Groups from all over the world (UK; North America; Europe; Australia) have sought guidance from Stras and Roberts, either directly or through the Musica Secreta website. To facilitate this, the Dangerous Graces project website allowed the public to download newly edited and otherwise unavailable scores [5.5]. Stras's female-voice editions have been used in Tallis Scholars Summer Schools in the USA and Australia (2009-present; c. 40 attendees at each), and at Compline at Winchester Cathedral on International Women's Day (2013). New ensembles mentored by Stras and Roberts include Ensemble Cortabella in Ferrara, Italy (2012-); Brighton Early Music Festival's BREMF Live participants Galan (2010-), and Virtuosa (2011-) [5.6].

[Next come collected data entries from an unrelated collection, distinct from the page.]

(** Every row of the document can be built: no record that the filter lets
    through holds, in a coordinate field, a value that [parseFloat] cannot
    turn into a string. *)
Definition convertible (doc : list jsval) : Prop :=
  Forall (λ entry, Load.is_biology entry = true → Load.row_throws entry = false) doc.

(** The columns the loader fills with a property of the record as it is,
    each with the name of the property. *)
Definition copied_fields : list (string * string) :=
  [("english_name", "english_name"); ("created_at", "created_at");
   ("reported_at", "reported_at"); ("cmdrname", "cmdrName");
   ("system", "system"); ("body", "body"); ("entryid", "entryid");
   ("name", "name"); ("category", "category"); ("sub_category", "sub_category");
   ("sub_category_localised", "sub_category_localised");
   ("region_name", "region_name"); ("id64", "id64")].

(** ** Primary keys *)

(** The [id] cells of a table, row by row. *)
Definition ids (t : table) : list (option jsval) := (.!! "id") <$> rows t.

(** Every row has a number from the table's sequence in [id], already
    drawn, and no two rows have the same. *)
Definition keyed (t : table) : Prop :=
  NoDup (ids t)
  ∧ Forall (λ v, ∃ i, v = Some (num i) ∧ (i < next_id t)%Z) (ids t).

Definition all_keyed (d : gmap string table) : Prop :=
  ∀ n t, d !! n = Some t → keyed t.

(** ** Foreign keys *)

(** A reference cell that is null or holds the [id] of a row of [tb]. *)
Definition refers_to (tb : table) (v : option jsval) : Prop :=
  ∀ x, v = Some x → ∃ s, s ∈ rows tb ∧ s !! "id" = Some x.

(** The rows of [tb] are numbered tuples of [tuples], laid out in the
    columns [cs]. *)
Definition made_of (cs : list string) (tuples : list (list (option jsval)))
    (tb : table) : Prop :=
  Forall (λ r, ∃ u i, u ∈ tuples ∧ r = <["id" := num i]> (tuple_row cs u)) (rows tb).

(** What the backfill owes a flat row [r]: for each name it carries in a
    legacy column that was found, the reference [r'] holds the [id] of a row
    with that name; for its body, the [id] of the body of that name in the
    system of that name. *)
Definition resolved (t sp sy bd : table) (r r' : gmap string jsval) : Prop :=
  ("english_name" ∈ cols t → ∀ n, r !! "english_name" = Some n →
     ∃ s x, s ∈ rows sp ∧ s !! "english_name" = Some n
            ∧ s !! "id" = Some x ∧ r' !! "species_id" = Some x)
  ∧ ("system" ∈ cols t → ∀ n, r !! "system" = Some n →
       ∃ s x, s ∈ rows sy ∧ s !! "name" = Some n
              ∧ s !! "id" = Some x ∧ r' !! "system_id" = Some x)
  ∧ ("system" ∈ cols t → ∀ b n, r !! "body" = Some b → r !! "system" = Some n →
       ∃ b1 s1 x, b1 ∈ rows bd ∧ s1 ∈ rows sy
                  ∧ b1 !! "name" = Some b ∧ s1 !! "name" = Some n
                  ∧ is_Some (s1 !! "id") ∧ b1 !! "system_id" = s1 !! "id"
                  ∧ b1 !! "id" = Some x ∧ r' !! "body_id" = Some x).

(** Some row of [tb] has the value [n] in column [c]. *)
Definition occurs (c : string) (n : jsval) (tb : table) : Prop :=
  Exists (λ r, r !! c = Some n) (rows tb).

(** How many rows of [tb] have the value [n] in column [c]. *)
Definition count_of (c : string) (n : jsval) (tb : table) : nat :=
  length (filter (λ r, r !! c = Some n) (rows tb)).

(** ** What the normalizer leaves alone *)

(** The cells of column [c], row by row. *)
Definition cells (c : string) (t : table) : list (option jsval) :=
  (.!! c) <$> rows t.

(** The flat table is there and its column [c] reads [l]. *)
Definition column_reads (c : string) (l : list (option jsval))
    (d : gmap string table) : Prop :=
  ∃ t, d !! "codex_entries" = Some t ∧ cells c t = l.

(** The flat table is there and has the column [c]. *)
Definition column_there (c : string) (d : gmap string table) : Prop :=
  ∃ t, d !! "codex_entries" = Some t ∧ c ∈ cols t.

(** The column [c] of the flat table is there and reads [l]. *)
Definition column_kept (c : string) (l : list (option jsval))
    (d : gmap string table) : Prop :=
  column_there c d ∧ column_reads c l d.

(** The flat table is there, and but for its reference columns and their
    cells it is [P]. *)
Definition flat_prepared (P : table) (d : gmap string table) : Prop :=
  ∃ t, d !! "codex_entries" = Some t ∧ prepared t = P.

End Observations.


(** * Facts about the SQL layer *)

Section SqlFacts.

Context {env : environment}.

Lemma distinct_elem_of {A} `{EqDecision A} (l : list A) x :
  x ∈ distinct l ↔ x ∈ l.
Proof.
  induction l as [|y l IH]; cbn [distinct]; [done|].
  rewrite !elem_of_cons, list_elem_of_filter, IH.
  destruct (decide (x = y)); naive_solver.
Qed.

Lemma first_match_filter {A} (P Q : A → Prop)
    `{∀ x, Decision (P x)} `{∀ x, Decision (Q x)} (l : list A) :
  (∀ x, P x → Q x) →
  first_match P (filter Q l) = first_match P l.
Proof.
  intros HPQ. induction l as [|x l IH]; [done|].
  rewrite filter_cons. cbn [first_match].
  destruct (decide (Q x)) as [Hq|Hq]; cbn [first_match].
  - by rewrite IH.
  - rewrite IH. destruct (decide (P x)); [|done]. naive_solver.
Qed.
(** C2, counterexample.  The code divides in floating point.  With
    [image_dim = 2 ^ 53 + 1], no patch and stride 1 the quotient rounds
    to [2 ^ 53] and the result is [2 ^ 53 + 1], not the
    [2 ^ 53 + 2] of the formula; on the floats 5.4 and 0.3 the code
    returns 6, the formula on the same two values 5.  And numeric
    input can raise: an integer too large for a float is an
    [OverflowError], a not-a-number a [ValueError]. *)
Lemma C2_counterexample :
  get_last_steps (PyInt (2 ^ 53 + 1)) (PyInt 0) (PyInt 1) = inr (2 ^ 53 + 1)
  ∧ last_step_spec (inject_Z (2 ^ 53 + 1)) 0 1 = 2 ^ 53 + 2
  ∧ get_last_steps (PyFloat (Fin 6079859496950170 (-50))) (PyInt 0)
      (PyFloat (Fin 5404319552844595 (-54))) = inr 6
  ∧ last_step_spec (6079859496950170 # 1125899906842624) 0
      (5404319552844595 # 18014398509481984) = 5
  ∧ get_last_steps (PyInt (10 ^ 400)) (PyInt 0) (PyInt 1) = inl OverflowError
  ∧ get_last_steps (PyFloat NaN) (PyInt 0) (PyInt 1) = inl ValueError.
Proof. split_and!; vm_compute; reflexivity. Qed.

(** C2, amended.  For integers with [0 < stride < 2 ^ 53] and
    [|image_dim - patch_dim| < 2 ^ 53], [get_last_steps] raises nothing
    and returns [(ceil((image_dim - patch_dim) / stride) + 1) * stride],
    which is negative when the patch is larger than the image by more
    than a stride. *)
Theorem C2_get_last_steps (image_dim patch_dim stride : Z) :
  0 < stride < 2 ^ 53 →
  Z.abs (image_dim - patch_dim) < 2 ^ 53 →
  get_last_steps (PyInt image_dim) (PyInt patch_dim) (PyInt stride)
  = inr (last_step_spec (inject_Z image_dim) (inject_Z patch_dim) (inject_Z stride)).
Proof.
  intros Hs Hd. rewrite last_step_spec_ints by lia.
  apply get_last_steps_ints; lia.
Qed.

(** C2, witness: [get_last_steps(10, 4, 2)] is 8, and a patch larger than
    the image gives a negative result, [get_last_steps(4, 10, 2) = -4]. *)
Lemma C2_get_last_steps_witness :
  0 < 2 < 2 ^ 53 ∧ Z.abs (10 - 4) < 2 ^ 53
  ∧ get_last_steps (PyInt 10) (PyInt 4) (PyInt 2) = inr 8
  ∧ get_last_steps (PyInt 4) (PyInt 10) (PyInt 2) = inr (-4).
Proof.
  split; [done|]. split; [done|]. split.
  - rewrite (C2_get_last_steps 10 4 2) by done. reflexivity.
  - rewrite (C2_get_last_steps 4 10 2) by done. reflexivity.
Defined.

The involvement of amateur singers in research and performance is vital to Celestial Sirens' overall mission: a group of good amateur/ semi-professional singers with a mix of ages from late teens to late sixties is more representative than a professional group of a sixteenth-century convent choir. Since 2002, more than forty singers have participated, although there is a regular core of around 16; there were thirty workshop participants in the Sacred Hearts project. These singers are significant beneficiaries; they have expressed benefits ranging from intellectual satisfaction and musical stimulation, to positive feelings related to community and personal wellbeing. Testimonies include: `Laurie considers things like temperament and pronunciation from a historical point of view rather than focusing only on "making a nice sound". We spend a lot of time talking about the background of the pieces, putting them in context and I feel that this gives the music much more purpose than simply choosing a few "nice" pieces and singing them in a concert'; `I get a rare opportunity to make stunning and sublime music with a group of talented, inspiring and, above all, warm ladies — many of whom are now firm friends. I suffer from chronic, clinical depression and I cannot overstate the importance that participating in such wonderful projects plays in living with this disorder' [5.7].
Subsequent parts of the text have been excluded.